(Seattle, Washington, 1961 - )
American
The following biography was provided by the artist and has been only lightly edited for clarity. Sam Durant is a North Atlantic artist whose interdisciplinary work engages with a variety of social, political, and cultural issues. His methodology is research based but with an emphasis on social engagement, often working with communities and groups in collaborative and performative formations. He has done major public art projects including Labyrinth (2015) in Philadelphia which addressed mass incarceration and The Meeting House (2016) in Concord, MA that took up the subject of race in colonial and contemporary New England. His most recent public work, Untitled (drone), was installed on the High Line Plinth in New York from 2020–22 and raised the issues of drone warfare and surveillance.
Growing up near Boston, MA in the 1970s, Durant experienced anti-war and civil rights demonstrations and the attempted desegregation of the Boston school system. Exposure to an educational culture emphasizing democratic ideals, racial equality, and social justice created the foundation for his artistic perspective. Often taking up forgotten histories, his works make connections with present and ongoing social and cultural issues. Durant’s interest in monuments and memorials began with Proposal for Monument at Altamont Raceway (1999), continued notably with Proposal for White and Indian Dead Monument Transpositions (2005) that re-contextualizes memorials to victims of the conquest of North America, and more recently with Proposal for Non-aligned Monuments, Free Movement (2020). Earlier works have excavated subjects as diverse as modernism’s repressive energy, the death drive beneath 1960s–70s pop music, and artist Robert Smithson’s theories of entropy. More recent work has encompassed Italian anarchism, cartographic histories of capitalism, gestures of everyday refusal, and iconoclasm.

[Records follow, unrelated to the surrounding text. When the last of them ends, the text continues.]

(** * CodingBaby-Browser-MCP: the command/response coordination layer

    A shallow embedding of the coordination code of the repository:
    the correlated channel of [Browser-MCP/chrome-client.js], the tab
    lifecycle coordinator of the extension's tab service, the stability
    detector [waitTillHTMLStable], the debugger session manager of
    [services/debuggerService.js], the per-tab debug state cache of the
    tab service, the click path of [services/interactionService.js] and
    the batch executor of [handlers/batchCommandHandler.js].

    JavaScript's single-threaded event loop is modelled by explicit state
    passing: every callback (a delivered message, a timer, a host promise
    that settles) is a function from state to state, and a run of the
    program is a list of such events applied in order. *)

From stdpp Require Import base decidable option list strings pretty gmap.
From Stdlib Require Import ZArith Lia Ascii String.

Local Open Scope string_scope.
Local Open Scope Z_scope.
Local Open Scope list_scope.

(** ** JavaScript conventions shared by the modules *)

(** Truthiness of an optional string field: [undefined] and the empty
    string are falsy. *)
Definition truthy (o : option string) : bool :=
  match o with
  | Some s => negb (String.eqb s "")
  | None => false
  end.

(** [a || b] on optional strings. *)
Definition js_or (a b : option string) : option string :=
  if truthy a then a else b.

(** [o === "lit"] for a field that may be absent. *)
Definition is_str (o : option string) (lit : string) : bool :=
  match o with
  | Some s => String.eqb s lit
  | None => false
  end.

(** Truthiness of a tab id: [null], [undefined] and [0] are falsy. *)
Definition truthy_id (o : option Z) : bool :=
  match o with
  | Some n => negb (n =? 0)
  | None => false
  end.

(** * The correlated channel ([Browser-MCP/chrome-client.js]) *)
Module Channel.

Record viewport := { width : Z; height : Z }.

(** A message parsed from the socket.  Absent fields are [None].  The
    fields that are only copied into the response ([logs], [tabs],
    [htmlContent], [viewportSize], [analysisResult],
    [currentMousePosition], [newTabUrl]) are left out. *)
Record message := {
  requestId : option string;
  status : option string;
  command : option string;
  m_viewport : option viewport;
  m_message : option string;
  m_currentUrl : option string;
  m_url : option string;
  m_screenshot : option string;
  m_tabId : option Z;
  m_newTabOpened : bool;
  m_newTabId : option Z
}.

(** The object a pending promise is resolved with. *)
Record response := {
  r_status : string;
  r_message : option string;
  r_screenshot : option string;
  r_currentUrl : option string;
  r_tabId : option Z;
  r_viewport : option viewport;
  r_newTabOpened : option bool;
  r_newTabId : option Z
}.

Inductive outcome :=
| Resolved (r : response)
| Rejected (err : string).

(** An entry of [pendingRequests].  Its [resolve]/[reject] pair and its
    [timeoutId] belong to the promise made for the entry's key, so the
    key identifies them. *)
Record pending := { p_command : string; p_timeoutMs : Z }.

(** What the client does, in the order it does it. *)
Inductive action :=
| Send (id cmd : string)
| ClearTimeout (id : string)
| Delete (id : string)
| Settle (id : string) (o : outcome)
| Clear.

Record client := {
  pendingRequests : list (string * pending);  (* a Map: insertion order *)
  requestIdCounter : N;
  c_viewport : viewport;
  currentUrl : option string;
  socketOpen : bool;
  timers : list string;                        (* armed response timers *)
  log : list action                            (* oldest first *)
}.

Definition DEFAULT_VIEWPORT : viewport := {| width := 800; height := 600 |}.

Definition init : client :=
  {| pendingRequests := []; requestIdCounter := 0%N;
     c_viewport := DEFAULT_VIEWPORT; currentUrl := None;
     socketOpen := false; timers := []; log := [] |}.

(** *** The Map operations used on [pendingRequests] *)

Fixpoint map_get (k : string) (m : list (string * pending)) : option pending :=
  match m with
  | [] => None
  | (k', v) :: m' => if String.eqb k k' then Some v else map_get k m'
  end.

Fixpoint map_delete (k : string) (m : list (string * pending)) : list (string * pending) :=
  match m with
  | [] => []
  | (k', v) :: m' => if String.eqb k k' then map_delete k m' else (k', v) :: map_delete k m'
  end.

(** [Map.prototype.set]: an existing key keeps its place. *)
Fixpoint map_set (k : string) (v : pending) (m : list (string * pending)) : list (string * pending) :=
  match m with
  | [] => [(k, v)]
  | (k', v') :: m' => if String.eqb k k' then (k, v) :: m' else (k', v') :: map_set k v m'
  end.
(** * Orbiton Agent: session core

    A shallow embedding of the session concurrency core of the Orbiton
    terminal agent and the properties proved about it:

    - [agents/factory.py]    : [AgentSession], the single-flight execution gate
                               and its life cycle; [AgentFactory]
                               ([create_agent], [_create_mcp_tools]);
    - [state/session.py]     : [ConversationMessage], [ToolExecution],
                               [SessionState], [SessionManager];
    - [state/persistence.py] : [SessionPersistence] (save, load, export,
                               automatic save, the list of sessions);
    - [config/manager.py]    : [ConfigManager] (paths, merge, environment,
                               loading, validation);
    - [console/commands.py]  : [CommandHandler], its table of commands and
                               the commands that touch the session;
    - [console/app.py], [console/app_tui.py], [console/keybindings.py] :
                               a round of the main loop, the wrapper of the
                               TUI, the escape key;
    - [console/renderer.py]  : [SectionManager].

    Python objects are mutated in place; here every method takes the object
    and returns the updated one.  A Python call either returns a value or
    raises: [outcome] below.  Readings of [datetime.now()] are explicit
    arguments of the methods that take them. *)

From Stdlib Require Import ZArith String Ascii List Bool Lia DecimalString.
From Stdlib Require DecimalNat Sorted.
From stdpp Require Import base option list strings gmap.

Local Open Scope string_scope.

(** ** Python exceptions *)

(** The exception classes that the modelled code raises, catches or lets
    through, with their place in the class hierarchy.  [OtherException] is any
    further class deriving from [Exception], [OtherBaseException] any further
    class deriving from [BaseException] only.  Since Python 3.8
    [asyncio.CancelledError] derives from [BaseException] directly (the source
    needs at least 3.9: it subscripts [list] and [dict] in annotations). *)
Inductive exc_class :=
  | KeyboardInterrupt
  | SystemExit
  | GeneratorExit
  | CancelledError
  | OtherBaseException (name : string)
  | Exception
  | RuntimeError
  | KeyError
  | ValueError
  | TypeError
  | AttributeError
  | FileNotFoundError
  | JSONDecodeError
  | OtherException (name : string).

(** An exception object: its class and [str(e)]. *)
Record exception := mk_exception { exc_cls : exc_class; exc_str : string }.

(** [isinstance(e, Exception)]. *)
Definition is_Exception (e : exception) : bool :=
  match exc_cls e with
  | KeyboardInterrupt | SystemExit | GeneratorExit | CancelledError
  | OtherBaseException _ => false
  | _ => true
  end.

(** [isinstance(e, KeyboardInterrupt)]. *)
Definition is_KeyboardInterrupt (e : exception) : bool :=
  match exc_cls e with
  | KeyboardInterrupt => true
  | _ => false
  end.

(** The outcome of a Python call. *)
Inductive outcome (A : Type) :=
  | Ok (a : A)
  | Raise (e : exception).
Arguments Ok {A} a.
Arguments Raise {A} e.

#[global] Instance outcome_ret : MRet outcome := fun A a => Ok a.
#[global] Instance outcome_bind : MBind outcome := fun A B f m =>
  match m with
  | Ok a => f a
  | Raise e => Raise e
  end.

(** The list that a call returned, and the empty list if it raised. *)
Definition returned_list {A} (o : outcome (list A)) : list A :=
  match o with
  | Ok l => l
  | Raise _ => []
  end.

(** ** Methods: state passing with exceptions *)

(** A method of an object of type [S] returning an [A]: it returns or raises,
    and leaves the object in a new state either way. *)
Definition SE (S A : Type) : Type := S -> outcome A * S.

Section StateExc.
Context {S : Type}.

Definition ret {A} (a : A) : SE S A := fun s => (Ok a, s).
Definition bind {A B} (m : SE S A) (k : A -> SE S B) : SE S B := fun s =>
  match m s with
  | (Ok a, s') => k a s'
  | (Raise e, s') => (Raise e, s')
  end.
Definition raise {A} (e : exception) : SE S A := fun s => (Raise e, s).
Definition get {A} (f : S -> A) : SE S A := fun s => (Ok (f s), s).
Definition modify (f : S -> S) : SE S unit := fun s => (Ok tt, f s).

(** [try: body / except ...: handler]: [handler e] is [None] when no
    [except] clause matches [e], which then propagates. *)
Definition try_except {A} (body : SE S A) (handler : exception -> option (SE S A))
  : SE S A := fun s =>
  match body s with
  | (Ok a, s') => (Ok a, s')
  | (Raise e, s') =>
      match handler e with
      | Some h => h s'
      | None => (Raise e, s')
      end
  end.

(** [try: body / finally: fin]: [fin] runs on every path; the outcome of
    [body] stands unless [fin] itself raises. *)
Definition try_finally {A} (body : SE S A) (fin : SE S unit) : SE S A := fun s =>
  match body s with
  | (r, s') =>
      match fin s' with
      | (Ok _, s'') => (r, s'')
      | (Raise e, s'') => (Raise e, s'')
      end
  end.
End StateExc.

Notation "x <- m ;; k" := (bind m (fun x => k))
  (at level 100, m at next level, right associativity).
Notation "m ;;; k" := (bind m (fun _ => k))
  (at level 100, right associativity).

(** ** The execution gate: [AgentSession] ([agents/factory.py]) *)

Module Gate.

(** What [await self.agent.run(user_input)] does to the awaiting coroutine
    while the event loop runs: it resumes with the response, or an exception
    is thrown at the [await], or the coroutine is still waiting there when
    the loop stops running, [later] being what the awaited call does once
    the loop runs again. *)
Inductive agent_run :=
  | Returns (response : string)
  | Throws (e : exception)
  | Waits (later : agent_run).

(** The external agent executor. *)
Definition Agent := string -> agent_run.

(** A call of [execute_async] that is suspended at its [await]: its input
    and what the awaited call does from now on. *)
Record pending_call := mk_pending {
  pending_input : string;
  pending_run : agent_run;
}.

Durant also writes, publishes, curates, and organizes. He compiled and edited the monograph Black Panther: The Revolutionary Art of Emory Douglas (Rizzoli Intl.) and curated
the exhibition of the same name at MOCA, Los Angeles and the New Museum, New York. Durant’s interviews and writing have been featured in publications like Mousse, Artforum, and Flash Art. He has contributed essays to monographic catalogs for artists Marcos Ramirez ERRE, Siah Armajani, and Hans Haacke. From 2005 to 2010, he was a member of the collective Transforma Projects, a grassroots cultural re-building initiative in New Orleans. In 2012–13, Durant was an artist in residence at the Getty Museum in Los Angeles. He has had solo museum exhibitions at the Kunstverein Düsseldorf; The Museum of Contemporary Art, Los Angeles; Stedelijk Museum voor Actuele Kunst, Ghent; MACRO, Rome; and Cultuurcentrum Strombeek, Brussels. Durant’s work has been included in numerous international exhibitions including Documenta 13, the Yokohama Triennial, and the Venice, Sydney, Busan, Liverpool, Panama, and Whitney Biennials. His work can be found in many public collections including Walker Art Center, Minneapolis; FNAC, Paris, France; UCLA Hammer Museum, Los Angeles; Museum of Modern Art, New York; The Museum of Contemporary Art, Los Angeles; Project Row Houses, Houston; and Tate Modern, London. His work is represented by Blum and Poe, Los Angeles; Paula Cooper Gallery, New York; Sadie Coles HQ, London; and Praz Delavellade, Paris. Durant is based in Berlin and teaches at the Staatliche Akademie der Bildenden Künste Stuttgart.